(** [EquipmentForm.selected_equipment] *)
Definition selected_equipment (self : EquipmentForm) : option equipment_t :=
  let r := data self in
  total ← calculate_total_cost self;
  sel_armor ←
    (if PyStr.truthy (armor r) then
       '(category, name) ← PyStr.split_pair (armor r);
       rows ← ARMOR !! category;
       match find_armor rows name with
       | Some (ArmorRow a) =>
           Some (Some {| a_name := a_name a; a_type := category; a_cost := a_cost a;
                         ac := ac a; add_dex := add_dex a; max_dex := max_dex a;
                         stealth_disadvantage := stealth_disadvantage a |})
       | Some (ShieldRow _) => None
       | None => Some None
       end
     else Some None);
  sel_shield ←
    (if PyStr.truthy (shield r) then
       '(category, name) ← PyStr.split_pair (shield r);
       rows ← ARMOR !! category;
       match find_armor rows name with
       | Some (ShieldRow s) =>
           Some (Some {| s_name := s_name s; s_cost := s_cost s; ac_bonus := ac_bonus s |})
       | Some (ArmorRow _) => None
       | None => Some None
       end
     else Some None);
  weapons ← foldl add_selected_weapon (Some [])
              (simple_melee r ++ simple_ranged r ++ martial_melee r ++ martial_ranged r);
  let gear := foldl add_selected_gear [] (adventuring_gear r) in
  let special := ∅ in
  let special :=
    add_selected_special "arcane_focus" (has_arcane_focus r) (arcane_focus_selection r)
      ARCANE_FOCUS_OPTIONS special in
  let special :=
    add_selected_special "holy_symbol" (has_holy_symbol r) (holy_symbol_selection r)
      HOLY_SYMBOL_OPTIONS special in
  let special :=
    add_selected_special "musical_instrument" (has_musical_instrument r)
      (musical_instrument_selection r) MUSICAL_INSTRUMENT_OPTIONS special in
  let special :=
    add_selected_special "tools" (has_tools r) (tool_selection r) TOOL_OPTIONS special in
  let special :=
    add_selected_special "ammunition" (has_ammunition r) (ammunition_selection r)
      AMMUNITION_OPTIONS special in
  Some {| e_armor := sel_armor; e_shield := sel_shield; e_weapons := weapons;
          e_adventuring_gear := gear; e_special_equipment := special;
          total_cost_gp := total; armor_class := None; unusable_items := None |}.
Lemma paired_qNorm (q d : vector) (a : acc) :
  length q = length d ->
  qNorm (fold_left paired (combine q d) a) =
  fold_left (fun s p => (s + fst p * snd p)%js) (combine q q) (qNorm a).
Proof.
  revert d a; induction q as [|x q IH]; intros [|y d] a H; try discriminate; auto.
  simpl. rewrite IH by (simpl in H; lia). reflexivity.
Qed.

Lemma paired_dNorm (q d : vector) (a : acc) :
  length q = length d ->
  dNorm (fold_left paired (combine q d) a) =
  fold_left (fun s p => (s + fst p * snd p)%js) (combine d d) (dNorm a).
Proof.
  revert d a; induction q as [|x q IH]; intros [|y d] a H; try discriminate; auto.
  simpl. rewrite IH by (simpl in H; lia). reflexivity.
Qed.

Lemma sim_cosine (q d : vector) : length q = length d -> sim q d = cosine q d.
Proof.
  intros H. unfold sim, cosine, norm, dot_product, inner.
  pose proof (indexed_loop_paired q d [] [] acc0 eq_refl H) as E.
  simpl in E. rewrite E.
  now rewrite paired_dot, paired_qNorm, paired_dNorm.
Qed.

Lemma fold_left_map {A B C : Type} (f : A -> B -> A) (g : C -> B) (l : list C) (a : A) :
  fold_left (fun x c => f x (g c)) l a = fold_left f (map g l) a.
Proof. revert a; induction l; simpl; auto. Qed.

Lemma maxSim_maximum (n : nat) (q : vector) (D : list vector) :
  length q = n -> Forall (fun d => length d = n) D ->
  maxSim q D = maximum (map (cosine q) D).
Proof.
  intros Hq HD. unfold maxSim, maximum.
  rewrite (fold_left_map Math_max (sim q)). f_equal.
  apply map_ext_in. intros d Hd. apply sim_cosine.
  rewrite Forall_forall in HD. rewrite (HD d Hd). exact Hq.
Qed.

Lemma colbertScore_score (n : nat) (Q D : list vector) :
  Forall (fun q => length q = n) Q -> Forall (fun d => length d = n) D ->
  colbertScore Q D = score Q D.
Proof.
  intros HQ HD. unfold colbertScore, score, average, sum.
  rewrite length_map.
  rewrite (fold_left_map add (fun q => maxSim q D)). do 2 f_equal.
  apply map_ext_in. intros q Hq. rewrite Forall_forall in HQ.
  apply (maxSim_maximum n); auto.
Qed.

(** The maximum of NaN-free numbers is reached and bounds them all. *)
Lemma fold_max_greatest (l : list number) (a : number) :
  is_nan a = false -> Forall (fun x => is_nan x = false) l ->
  let m := fold_left Math_max l a in
  (m = a \/ In m l) /\ SFleb a m = true /\ Forall (fun x => SFleb x m = true) l.
Proof.
  revert a. induction l as [|x l IH]; intros a Ha Hl; simpl.
  - repeat split; auto using SFleb_refl.
  - inversion Hl as [|? ? Hx Hl']; subst.
    destruct (Math_max_cases a x Ha Hx) as (Hc & Hla & Hlx).
    assert (Hm : is_nan (Math_max a x) = false) by (destruct Hc as [-> | ->]; auto).
    destruct (IH (Math_max a x) Hm Hl') as (Hin & Hle & Hall).
    repeat split.
    + destruct Hin as [Hin|Hin]; auto.
      rewrite Hin. destruct Hc as [-> | ->]; auto.
    + eauto using SFleb_trans.
    + constructor; eauto using SFleb_trans.
Qed.
Lemma labels_of_rows (files : list (string * UploadedFile)) :
  map (fun r : Row => r "公司名称") (data (concat_all (flat_map labelled files)))
  = flat_map (fun file => repeat (CStr (company_name_of (fst file))) (rows_of_file file))
      files.
Proof.
  rewrite merged_rows. induction files as [|file files IH]; [reflexivity|].
  cbn [flat_map]. rewrite List.map_app, IH. f_equal.
  unfold rows_of_file, len. destruct (snd file) as [df|e]; [|reflexivity].
  induction (data df) as [|r rows IHr]; [reflexivity|].
  cbn [map length repeat]. rewrite restrict_label, IHr. reflexivity.
Qed.

Lemma length_flat_repeat {A B : Type} (f : A -> nat) (g : A -> B) (l : list A) :
  length (flat_map (fun a => repeat (g a) (f a)) l) = sum_list_with f l.
Proof.
  induction l as [|a l IH]; [reflexivity|].
  cbn [flat_map sum_list_with]. rewrite length_app, repeat_length, IH. reflexivity.
Qed.

Lemma has_column_labelled (df : DataFrame) (c : string) (v : cell) :
  has_column df c = true -> has_column (assign df "公司名称" (fun _ => v)) c = true.
Proof.
  intros Hc. unfold has_column, assign, add_column. cbn [columns].
  destruct (existsb (String.eqb "公司名称") (columns df)); [exact Hc|].
  rewrite existsb_app. unfold has_column in Hc. rewrite Hc. reflexivity.
Qed.

(** X21.  The merged trading table.  [process_trading_files] shows one
    message for each sheet that cannot be read, naming the file, and
    goes on; it returns no table exactly when no sheet can be read.
    The table it returns has the column 公司名称 and every column of
    every sheet read; its rows are the rows of the sheets read, in the
    order of the files, so that their number is the sum of the numbers
    of rows of the sheets; every row bears the label of its file under
    公司名称 and keeps the cells of its sheet under the other columns
    of the sheet. *)
Theorem merged_trading_table (files : list (string * UploadedFile))
    (errors : list string) (out : option DataFrame) :
  process_trading_files files = (errors, out) ->
  errors = flat_map read_error files /\
  (out = None <-> Forall (fun file => readable file = false) files) /\
  (forall merged_df, out = Some merged_df ->
     has_column merged_df "公司名称" = true /\
     map (fun r : Row => r "公司名称") (data merged_df)
     = flat_map (fun file => repeat (CStr (company_name_of (fst file))) (rows_of_file file))
         files /\
     len merged_df = sum_list_with rows_of_file files /\
     (forall file df c,
        In file files -> snd file = Ok df -> has_column df c = true ->
        has_column merged_df c = true) /\
     (forall file df r,
        In file files -> snd file = Ok df -> In r (data df) ->
        exists r', In r' (data merged_df) /\
                   r' "公司名称" = CStr (company_name_of (fst file)) /\
                   forall c, has_column df c = true -> c <> "公司名称" -> r' c = r c)).
Proof.
  unfold process_trading_files. rewrite fold_process_file. cbn [fst snd app].
  intros Hp. injection Hp as <- <-. split; [reflexivity|]. split.
  - rewrite <- labelled_nil. destruct (flat_map labelled files); split; congruence.
  - intros merged_df Hout.
    destruct (flat_map labelled files) as [|first others] eqn:E; [discriminate Hout|].
    injection Hout as <-.
    assert (Hfirst : In first (flat_map labelled files)) by (rewrite E; left; reflexivity).
    rewrite <- E. clear others E.
    assert (Hkept : forall file df c,
               In file files -> snd file = Ok df -> has_column df c = true ->
               has_column (concat_all (flat_map labelled files)) c = true).
    { intros file df c Hin Hread Hc. rewrite has_column_concat_all.
      apply existsb_exists.
      exists (assign df "公司名称" (fun _ => CStr (company_name_of (fst file)))). split.
      - apply in_flat_map. exists file. split; [exact Hin|].
        unfold labelled. rewrite Hread. left. reflexivity.
      - apply has_column_labelled. exact Hc. }
    split; [|split; [|split; [|split]]].
    + rewrite has_column_concat_all. apply existsb_exists.
      exists first. split; [exact Hfirst|].
      apply in_flat_map in Hfirst as [file [_ Hfirst]]. unfold labelled in Hfirst.
      destruct (snd file) as [df|e]; [|destruct Hfirst].
      destruct Hfirst as [<- | []]. apply has_column_add_column.
    + apply labels_of_rows.
    + unfold len. rewrite <- (length_map (fun r : Row => r "公司名称")), labels_of_rows.
      apply length_flat_repeat.
    + exact Hkept.
    + intros file df r Hin Hread Hr.
      exists (restrict (add_column (columns df) "公司名称")
                (upd r "公司名称" (CStr (company_name_of (fst file))))).
      split; [|split].
      * rewrite merged_rows. apply in_flat_map. exists file. split; [exact Hin|].
        rewrite Hread.
        exact (List.in_map
                 (fun r0 : Row => restrict (add_column (columns df) "公司名称")
                                    (upd r0 "公司名称" (CStr (company_name_of (fst file)))))
                 _ _ Hr).
      * apply restrict_label.
      * intros c Hc Hne. apply restrict_other; assumption.
Qed.
(** C1 (the slip at scenario S4): [T_m] (txid 200) is found in the mempool
    and its mempool page on scripthash 7 is empty, so the handler passes
    [after_txid = T_m] to the chain history, whose page anchored at [T_m]
    is empty; the chain page Rule M asks for, unconstrained by the txid,
    holds [T_c]. *)
Theorem mempool_cursor_reaches_chain_history :
  find_txid (backend_of s4_world) 200%Z = LMempool /\
  mempool_history (backend_of s4_world) 7%Z (Some 200%Z) 25 = [] /\
  merged_txs (backend_of s4_world) (mempool_history (backend_of s4_world) 7%Z)
    (chain_history (backend_of s4_world) 7%Z) 25 (Some 200%Z)
  = (chain <- collect (chain_history (backend_of s4_world) 7%Z (Some 200%Z) None 25) ;;
     Ok (map (fun '(tx, blockid) => (tx, Some blockid)) chain)) /\
  chain_history (backend_of s4_world) 7%Z (Some 200%Z) None 25 = [] /\
  chain_history (backend_of s4_world) 7%Z None None 25 = [Ok (T_c, block5)] /\
  body_txids (s4_txs 25 (Some 200%Z)) = Some [].
Proof.
  split; [reflexivity|]. split; [reflexivity|].
  split; [apply merged_txs_mempool_cursor_empty_page; [reflexivity|reflexivity|lia]|].
  repeat split; reflexivity.
Qed.

(** C2 (scenario S4 on the code): the first call returns [[T_m; T_c]],
    [T_m] unconfirmed and [T_c] confirmed at height 5; the second call,
    with [after_txid = T_m], returns nothing instead of [[T_c]]. *)
Theorem s4_merged_history :
  body_txids (s4_txs 25 None) = Some [200%Z; 100%Z] /\
  (match s4_txs 25 None with
   | Ok r => map TxValues.status (Outspend.body r)
   | Err _ => []
   end) = [Some (status_from None); Some (status_from (Some block5))] /\
  body_txids (s4_txs 25 (Some 200%Z)) = Some [].
Proof. split; [|split]; vm_compute; reflexivity. Qed.

End HistoryFacts.

Module MultiFacts.
Import Types TxValues History.
Local Open Scope Z_scope.

Lemma filter_map_filter {A B} (f : A -> option B) (l : list A) :
  filter_map f (filter (fun x => match f x with Some _ => true | None => false end) l) =
  filter_map f l.
Proof.
  induction l as [|x l IH]; [reflexivity|]. simpl.
  destruct (f x) eqn:E; simpl; rewrite ?E, IH; reflexivity.
Qed.

Lemma parse_script_hashes_subset (to_scripthash : list Z -> result FullHash HttpError)
    (strs : list (list Z)) :
  (length strs <= MULTI_ADDRESS_LIMIT)%nat ->
  parse_script_hashes to_scripthash false (Ok strs) =
    parse_script_hashes to_scripthash false
      (Ok (filter (fun s => match to_scripthash s with Ok _ => true | Err _ => false end) strs)).
Proof.
  intros Hlen. unfold parse_script_hashes. simpl.
  pose proof (filter_length_le
                (fun s => match to_scripthash s with Ok _ => true | Err _ => false end) strs) as Hf.
  replace (Nat.ltb MULTI_ADDRESS_LIMIT (length strs)) with false
    by (symmetry; apply Nat.ltb_ge; exact Hlen).
  replace (Nat.ltb MULTI_ADDRESS_LIMIT (length (filter _ strs))) with false
    by (symmetry; apply Nat.ltb_ge; lia).
  f_equal.
  rewrite <- (filter_map_filter (fun s => result_ok (to_scripthash s)) strs).
  f_equal. apply filter_ext. intros s. unfold result_ok. destruct (to_scripthash s); reflexivity.
Qed.

(** C8: in the multi-address arms, the elements that do not convert to a
    scripthash are dropped: for a list within the 300-element limit, the
    answer is the one for the list of the elements that convert, and a list
    of which no element converts is answered as the empty list. *)
Theorem multi_address_drops_malformed
    transaction_sigop_count get_tx_fee lookup_txo (q : Backend)
    (to_scripthash : list Z -> result FullHash HttpError) (strs : list (list Z))
    (max_txs : nat) (after_txid last_seen_txid : option Txid) (summary_max : nat) :
  (length strs <= MULTI_ADDRESS_LIMIT)%nat ->
  parse_script_hashes to_scripthash false (Ok strs) =
    Ok (filter_map (fun s => result_ok (to_scripthash s)) strs) /\
  handle_multi_txs transaction_sigop_count get_tx_fee lookup_txo q to_scripthash false
    (Ok strs) max_txs after_txid =
  handle_multi_txs transaction_sigop_count get_tx_fee lookup_txo q to_scripthash false
    (Ok (filter (fun s => match to_scripthash s with Ok _ => true | Err _ => false end) strs))
    max_txs after_txid /\
  handle_multi_summary q to_scripthash false (Ok strs) last_seen_txid summary_max =
  handle_multi_summary q to_scripthash false
    (Ok (filter (fun s => match to_scripthash s with Ok _ => true | Err _ => false end) strs))
    last_seen_txid summary_max /\
  ((forall s, In s strs -> exists e, to_scripthash s = Err e) ->
   handle_multi_txs transaction_sigop_count get_tx_fee lookup_txo q to_scripthash false
     (Ok strs) max_txs after_txid =
   handle_multi_txs transaction_sigop_count get_tx_fee lookup_txo q to_scripthash false
     (Ok []) max_txs after_txid /\
   handle_multi_summary q to_scripthash false (Ok strs) last_seen_txid summary_max =
   handle_multi_summary q to_scripthash false (Ok []) last_seen_txid summary_max).
Proof.
  intros Hlen.
  pose proof (parse_script_hashes_subset to_scripthash strs Hlen) as Hsub.
  split; [unfold parse_script_hashes; simpl;
          replace (Nat.ltb MULTI_ADDRESS_LIMIT (length strs)) with false
            by (symmetry; apply Nat.ltb_ge; exact Hlen); reflexivity|].
  split; [unfold handle_multi_txs; rewrite Hsub; reflexivity|].
  split; [unfold handle_multi_summary; rewrite Hsub; reflexivity|].
  intros Hbad.
  assert (Hnil : filter (fun s => match to_scripthash s with Ok _ => true | Err _ => false end) strs
                 = []).
  { clear Hsub Hlen. induction strs as [|s strs IH]; [reflexivity|]. simpl.
    destruct (Hbad s (or_introl eq_refl)) as [e ->].
    apply IH. intros s' Hs'. apply Hbad. right. exact Hs'. }
  unfold handle_multi_txs, handle_multi_summary. rewrite Hsub, Hnil. split; reflexivity.
Qed.

Lemma multi_address_drops_malformed_witness :
  (length [[7]; [1; 2]] <= MULTI_ADDRESS_LIMIT)%nat /\
  parse_script_hashes
    (fun s => match s with [7] => Ok 7 | _ => Err (http_error_from MsgInvalidAddress) end)
    false (Ok [[7]; [1; 2]]) = Ok [7] /\
  handle_multi_txs SpecBackend.s4_sigops SpecBackend.s4_fee SpecBackend.s4_txo
    (SpecBackend.backend_of SpecBackend.s4_world)
    (fun s => match s with [7] => Ok 7 | _ => Err (http_error_from MsgInvalidAddress) end)
    false (Ok [[7]; [1; 2]]) 25 None =
  handle_multi_txs SpecBackend.s4_sigops SpecBackend.s4_fee SpecBackend.s4_txo
    (SpecBackend.backend_of SpecBackend.s4_world)
    (fun s => match s with [7] => Ok 7 | _ => Err (http_error_from MsgInvalidAddress) end)
    false (Ok [[7]]) 25 None.
Proof.
  pose proof (multi_address_drops_malformed
    SpecBackend.s4_sigops SpecBackend.s4_fee SpecBackend.s4_txo
    (SpecBackend.backend_of SpecBackend.s4_world)
    (fun s => match s with [7] => Ok 7 | _ => Err (http_error_from MsgInvalidAddress) end)
    [[7]; [1; 2]] 25 None None 25) as H.
  assert (Hlen : (length [[7]; [1; 2]] <= MULTI_ADDRESS_LIMIT)%nat)
    by (vm_compute; lia).
  destruct (H Hlen) as [Hp [Ht _]].
  split; [exact Hlen|]. split; [exact Hp|]. exact Ht.
Defined.

End MultiFacts.

Module PrepareFacts.
Import Types TxValues.
Local Open Scope Z_scope.

Lemma filter_map_concat {A B} (f : A -> option B) (l : list A) :
  filter_map f l = concat (map (fun x => match f x with Some y => [y] | None => [] end) l).
Proof.
  induction l as [|x l IH]; [reflexivity|]. simpl. rewrite IH. destruct (f x); reflexivity.
Qed.

Lemma enumerate_from_in {A} (k : Z) (xs : list A) (x : A) :
  In x xs -> exists i, In (i, x) (enumerate_from k xs).
Proof.
  revert k. induction xs as [|y xs IH]; intros k Hin; [destruct Hin|].
  destruct Hin as [<-|Hin].
  - exists k. left. reflexivity.
  - destruct (IH (k + 1) Hin) as [i Hi]. exists i. right. exact Hi.
Qed.
Lemma C9_binary64_arithmetic_demo :
  fst (deposit "2024-05-01T09:31:00" (run init_db thirty_cents) 1 0.3%float)
  = Some 0.6000000000000001%float
  /\ withdraw "2024-05-01T09:31:00" (run init_db thirty_cents) 1 0.30000000000000010%float
     = (None, run init_db thirty_cents)
  /\ fst (withdraw "2024-05-01T09:31:00" (run init_db thirty_cents) 1 0.30000000000000004%float)
     = Some 0%float.
Proof.
  pose (john := john_doe 0.30000000000000004).
  assert (Hsel : select_customer (run init_db thirty_cents) 1 = Some john)
    by (vm_compute; reflexivity).
  split; [|split].
  - apply (C9_binary64_arithmetic "2024-05-01T09:31:00" _ 1 0.3%float john
             (reachable_consistent thirty_cents) Hsel); reflexivity.
  - apply (C9_binary64_arithmetic "2024-05-01T09:31:00" _ 1 0.30000000000000010%float john
             (reachable_consistent thirty_cents) Hsel); try reflexivity.
  - apply (C9_binary64_arithmetic "2024-05-01T09:31:00" _ 1 0.30000000000000004%float john
             (reachable_consistent thirty_cents) Hsel); try reflexivity.
    vm_compute. discriminate.
Defined.

(** ** Further properties of the backend *)

(** *** How a call changes the database *)

(** A call leaves the database alone, inserts one customer, or posts one
    record. *)
Lemma perform_cases db c :
  snd (perform db c) = db
  \/ (exists name mobile_no email pin_hash action_type account_no,
        insert_customer db name mobile_no email pin_hash action_type
        = Some (snd (perform db c), account_no))
  \/ (exists account_no action_type amount result new_balance date_time,
        posts db (snd (perform db c)) account_no action_type amount result
              new_balance date_time).
Proof.
  destruct c; simpl; auto.
  - destruct (create_account_cases db name mobile_no email pin action_type)
      as [->|(db' & a & Hins & ->)]; simpl; [auto|].
    right; left. repeat eexists. exact Hins.
  - destruct (deposit_cases date_time db account_no amount)
      as [->|(result & db' & Hsel & Hamt & Hins & ->)]; simpl; [auto|].
    right; right. exists account_no, "Credit"%string, amount, result,
      (result + amount)%float, date_time.
    repeat split; auto.
  - destruct (withdraw_cases date_time db account_no amount)
      as [->|(result & db' & Hsel & Hamt & Hlt & Hins & ->)]; simpl; [auto|].
    right; right. exists account_no, "Debit"%string, amount, result,
      (result - amount)%float, date_time.
    repeat split; auto.
Qed.
(* ===== verification/_CoqProject ===== *)
-Q . S2P
Prelude.v
Fx.v
Utf8.v
Json.v
JsonText.v
Files.v
HttpMux.v
Config.v
ConfigI.v
Base64.v
Options.v
Acl.v
AclHistory.v
Jwt.v
AuthGate.v
Datastore.v
FsRepo.v
FsConc.v
FsLocks.v
InmemRepo.v
Repo.v
ConfigShare.v
Protocols.v
ProtocolsSvc.v
Mesher.v
Mesh.v
MeshJson.v
MeshWorker.v
Events.v
SharedStorage.v
StorageLock.v
Status.v
ServerHook.v
Mux.v
MuxStatus.v
Client.v
StaticDial.v
Services.v
P2PCall.v
Host.v
Wiring.v
GrpcServer.v
HttpRoutes.v
HttpServer.v
Core.v
Node.v
Lifecycle.v
Hooks.v
Metrics.v
EventsListener.v
Msuite.v
Restart.v
Security.v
______________________________
- _WORK REQUEST_
Pull each line that includes the word "clear" out of the material above.

- _EXERCISE OUTPUT_
    rewrite <- E. clear others E.
  { clear Hsub Hlen. induction strs as [|s strs IH]; [reflexivity|]. simpl.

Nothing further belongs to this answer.